Working with Tables in Terminal

Table operations including querying, validation, statistics, and schema management for tabular data files.

Available Commands

The fairspec table command provides utilities for working with tables:

describe - Get table statistics and summary information
query - Query tables using SQL syntax
validate - Validate table data against a Table Schema
infer-schema - Automatically infer Table Schema from table data
render-schema - Render Table Schema as HTML or Markdown documentation
validate-schema - Validate a Table Schema file
infer-dialect - Infer file dialect
script - Interactive REPL session with loaded table

Describe Tables

Get statistical summary information about a table:

# Describe a CSV file
fairspec table describe data.csv

# Describe a remote table
fairspec table describe https://example.com/data.csv

# Describe from a dataset
fairspec table describe --from-dataset dataset.json --from-resource sales

# Output as JSON
fairspec table describe data.csv --json

Output

Returns statistics for each column including:

count - Number of non-null values
null_count - Number of null values
mean - Average value (numeric columns)
std - Standard deviation (numeric columns)
min - Minimum value
max - Maximum value
median - Median value (numeric columns)

Options

--from-dataset <path> - Load table from dataset descriptor
--from-resource <name> - Specify resource name from dataset
--debug - Show debug information
--json - Output as JSON

Format Options

All standard format options are available (see Format Options section below).

Query Tables

Execute SQL queries on tables using Polars SQL engine:

# Basic query
fairspec table query data.csv "SELECT * FROM self WHERE age > 25"

# Aggregate data
fairspec table query sales.csv "SELECT region, SUM(amount) as total FROM self GROUP BY region"

# Filter and sort
fairspec table query users.csv "SELECT name, email FROM self WHERE active = true ORDER BY name"

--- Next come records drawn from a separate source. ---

(* ===== verification/ConsoleSpec.v ===== *)
(** * The console loses and reorders nothing

    Rings as bounded queues of bytes; the transmit side, where any number of
    callers enqueue messages and hand the draining over to each other; and the
    receive side, whose one blocked reader is woken by the next byte. *)

From S2P Require Import Prelude Types Wait TimeConv Deadline Preempt Context Vm Time Sched World Transition Handoff.
From S2P Require Import CpuInv SchedInv Switch Lifecycle TransitionSpec LifecycleSpec WorldInv TimeSpec.
From S2P Require Import SwitchSpec WakeSpec Frames EntrySpec BlockSpec JoinSpec ThreadSpec Console.

(** ** Rings *)

(** The bytes from the head to the tail, oldest first. *)
Record ring_has (cap : nat) (r : Ring) (l : list Z) : Prop := {
  rh_cap : 0 < cap;
  rh_ring : length (rg_ring r) = cap;
  rh_room : length l ≤ cap;
  rh_head : rg_head r < cap;
  rh_tail : rg_tail r = (rg_head r + length l) mod cap;
  rh_slot : ∀ i x, l !! i = Some x → rg_ring r !! ((rg_head r + i) mod cap) = Some x
}.

Definition ring_holds (cap : nat) (r : Ring) (l : list Z) : Prop := ring_has cap r l ∧ rg_len r = length l.

Lemma ring_new_holds cap : 0 < cap → ring_holds cap (ring_new cap) [].
Proof.
  intros Hc. split; [|done]. split; simpl; [done|apply length_replicate|lia|done| |by intros i x].
  by rewrite Nat.Div0.mod_0_l.
Qed.

Lemma ring_put_spec cap r l b :
  ring_has cap r l → length l < cap →
  ∃ r', ring_put cap b r = Done r' ∧ ring_has cap r' (l ++ [b]) ∧ rg_len r' = rg_len r ∧ rg_head r' = rg_head r.
Proof.
  intros [Hc Hb Hr Hh Ht Hs] Hl. pose proof (Nat.mod_upper_bound (rg_head r + length l) cap ltac:(lia)) as Hlt.
  unfold ring_put. rewrite decide_True by (rewrite Ht, Hb; done). eexists. split; [done|]. split; [|done].
  split; simpl; [done|by rewrite length_insert|rewrite length_app; simpl; lia|done| |].
  - rewrite length_app, Ht, Nat.Div0.add_mod_idemp_l. f_equal. simpl. lia.
  - intros i x [Hi|[Hge Hi]]%lookup_app_Some.
    + rewrite Ht, list_lookup_insert_ne; [by apply Hs|]. apply lookup_lt_Some in Hi. apply not_eq_sym, ring_slot_inj; lia.
    + apply list_lookup_singleton_Some in Hi as [Hi <-]. replace i with (length l) by lia.
      rewrite Ht. apply list_lookup_insert_eq. by rewrite Hb.
Qed.

Lemma ring_get_spec cap r b l :
  ring_has cap r (b :: l) → ∃ r', ring_get cap r = Done (b, r') ∧ ring_has cap r' l ∧ rg_len r' = rg_len r.
Proof.
  intros [Hc Hb Hr Hh Ht Hs]. simpl in *. pose proof (Hs 0 b eq_refl) as H0. rewrite Nat.add_0_r, Nat.mod_small in H0 by done.
  unfold ring_get. rewrite H0. cbn [expect_o]. rewrite done_bind. eexists. split; [done|]. split; [|done].
  split; simpl; [done|done|lia|apply Nat.mod_upper_bound; lia| |].
  - rewrite Ht, Nat.Div0.add_mod_idemp_l. f_equal. lia.
  - intros i x Hi. rewrite Nat.Div0.add_mod_idemp_l. replace (rg_head r + 1 + i) with (rg_head r + S i) by lia. by apply Hs.
Qed.

(** Forgetting the newest bytes. *)
Lemma ring_has_prefix cap r l l' n :
  ring_has cap r (l ++ l') → ring_has cap (mkRing (rg_ring r) (rg_head r) ((rg_head r + length l) mod cap) n) l.
Proof.
  intros [Hc Hb Hr Hh Ht Hs]. rewrite length_app in Hr. split; simpl; [done|done|lia|done|done|].
  intros i x Hi. apply Hs. by apply lookup_app_l_Some.
Qed.

Lemma ring_has_len cap r l n : ring_has cap r l → ring_has cap (set_rg_len n r) l.
Proof. by intros []. Qed.

Lemma ring_put_all_spec cap bytes r l :
  ring_has cap r l → length l + length bytes ≤ cap →
  ∃ r', ring_put_all cap bytes r = Done r' ∧ ring_has cap r' (l ++ bytes) ∧ rg_len r' = rg_len r ∧ rg_head r' = rg_head r.
Proof.
  revert r l. induction bytes as [|b bytes IH]; intros r l Hr Hl; simpl in *; [exists r; by rewrite app_nil_r|].
  destruct (ring_put_spec cap r l b Hr) as (r1 & -> & Hr1 & Hn1 & Hh1); [lia|]. rewrite done_bind.
  destruct (IH r1 (l ++ [b]) Hr1) as (r2 & Hp & Hr2 & Hn2 & Hh2); [rewrite length_app; simpl; lia|].
  exists r2. rewrite <-app_assoc in Hr2. split_and!; [done|done|congruence|congruence].
Qed.

Lemma ring_get_all_spec cap l1 l2 r :
  ring_has cap r (l1 ++ l2) → ∃ r', ring_get_all cap (length l1) r = Done (l1, r') ∧ ring_has cap r' l2 ∧ rg_len r' = rg_len r.
Proof.
  revert r. induction l1 as [|b l1 IH]; intros r Hr; simpl in *; [by exists r|].
  destruct (ring_get_spec cap r b (l1 ++ l2) Hr) as (r1 & -> & Hr1 & Hn1). rewrite done_bind.
  destruct (IH r1 Hr1) as (r2 & Hg & Hr2 & Hn2). rewrite Hg, done_bind. exists r2. split_and!; [done|done|congruence].
Qed.

(** ** The transmit queue *)

Abbreviation tx_holds := (ring_holds CONSOLE_TX_CAPACITY).

(** A message is accepted whole when there is room for it, and not at all
    otherwise. *)
Lemma tx_push_spec tx q bytes :
  tx_holds tx q →
  ∃ ok tx', tx_push bytes tx = Done (ok, tx') ∧ rg_head tx' = rg_head tx ∧
    tx_holds tx' (if ok then q ++ bytes else q) ∧ (ok = true ↔ length q + length bytes ≤ CONSOLE_TX_CAPACITY) ∧ (ok = false → tx' = tx).
Proof.
  intros [Hr Hl]. unfold tx_push. rewrite Hl. pose proof (rh_room _ _ _ Hr) as Hroom. destruct (decide _) as [Hlt|Hge].
  { exists false, tx. split_and!; [done|done|done| |done]. split; [done|lia]. }
  destruct (ring_put_all_spec _ bytes tx q Hr) as (tx1 & -> & Hr1 & Hn1 & Hh1); [lia|]. rewrite done_bind.
  eexists true, _. split_and!; [done|done| |split; [lia|done]|done]. split; [by apply ring_has_len|]. simpl. rewrite length_app. congruence.
Qed.

Lemma tx_pop_spec tx q :
  tx_holds tx q → ∃ tx', tx_pop_chunk tx = Done (take CONSOLE_TX_DRAIN_CHUNK q, tx') ∧ tx_holds tx' (drop CONSOLE_TX_DRAIN_CHUNK q).
Proof.
  intros [Hr Hl]. unfold tx_pop_chunk. set (n := CONSOLE_TX_DRAIN_CHUNK) in *. rewrite Hl.
  rewrite <-(take_drop n q) in Hr. replace (Nat.min (length q) n) with (length (take n q)) by (rewrite length_take; lia).
  destruct (ring_get_all_spec _ _ _ _ Hr) as (tx1 & -> & Hr1 & Hn1). rewrite done_bind. eexists. split; [done|]. split; [by apply ring_has_len|].
  simpl. rewrite Hn1, Hl, length_take, length_drop. lia.
Qed.

(** Formatted output is one message. *)
Lemma queue_write_all_spec pieces tx q :
  tx_holds tx q →
  ∃ ok tx', queue_write_all pieces tx = Done (ok, tx') ∧ rg_head tx' = rg_head tx ∧
    (ok = true ↔ length q + length (concat pieces) ≤ CONSOLE_TX_CAPACITY) ∧
    ∃ more, tx_holds tx' (q ++ more) ∧ (ok = true → more = concat pieces).
Proof.
  revert tx q. induction pieces as [|piece pieces IH]; intros tx q Htx; cbn [queue_write_all concat].
  { exists true, tx. pose proof (rh_room _ _ _ (proj1 Htx)) as Hroom. split_and!; [done|done|split; [intros _; simpl; lia|done]|]. exists []. by rewrite app_nil_r. }
  destruct (tx_push_spec tx q piece Htx) as (ok & tx1 & -> & Hh1 & Htx1 & Hok & _). rewrite done_bind. rewrite length_app. destruct ok.
  - destruct (IH tx1 (q ++ piece) Htx1) as (ok' & tx2 & Hq & Hh2 & Hok' & more & Htx2 & Hm). rewrite length_app in Hok'.
    exists ok', tx2. split_and!; [done|congruence|rewrite Hok'; by rewrite Nat.add_assoc|]. exists (piece ++ more). rewrite app_assoc. split; [done|].
    intros H. by rewrite Hm.
  - exists false, tx1. split_and!; [done|done|split; [done|intros; exfalso; assert (false = true) by (apply Hok; lia); done]|].
    exists []. by rewrite app_nil_r.
Qed.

# Query from dataset resource
fairspec table query --from-dataset dataset.json --from-resource users \
  "SELECT * FROM self WHERE created_at > '2024-01-01'"

SQL Syntax

Use self as the table name in queries
Supports SELECT, WHERE, GROUP BY, ORDER BY, LIMIT, JOIN, etc.
Full Polars SQL syntax supported
Results are output as formatted tables

Options

--from-dataset <path> - Load table from dataset descriptor
--from-resource <name> - Specify resource name from dataset
--debug - Show debug information
--json - Output as JSON

Validate Tables

Validate table data against a Table Schema:

# Validate with explicit schema
fairspec table validate data.csv --table-schema schema.json

# Validate with inferred schema
fairspec table validate data.csv

# Validate from dataset (uses embedded schema)
fairspec table validate --from-dataset dataset.json --from-resource users

# Output validation report as JSON
fairspec table validate data.csv --table-schema schema.json --json

Validation Report

Returns a validation report with:

valid - Boolean indicating if validation passed
errors - Array of validation errors (if any)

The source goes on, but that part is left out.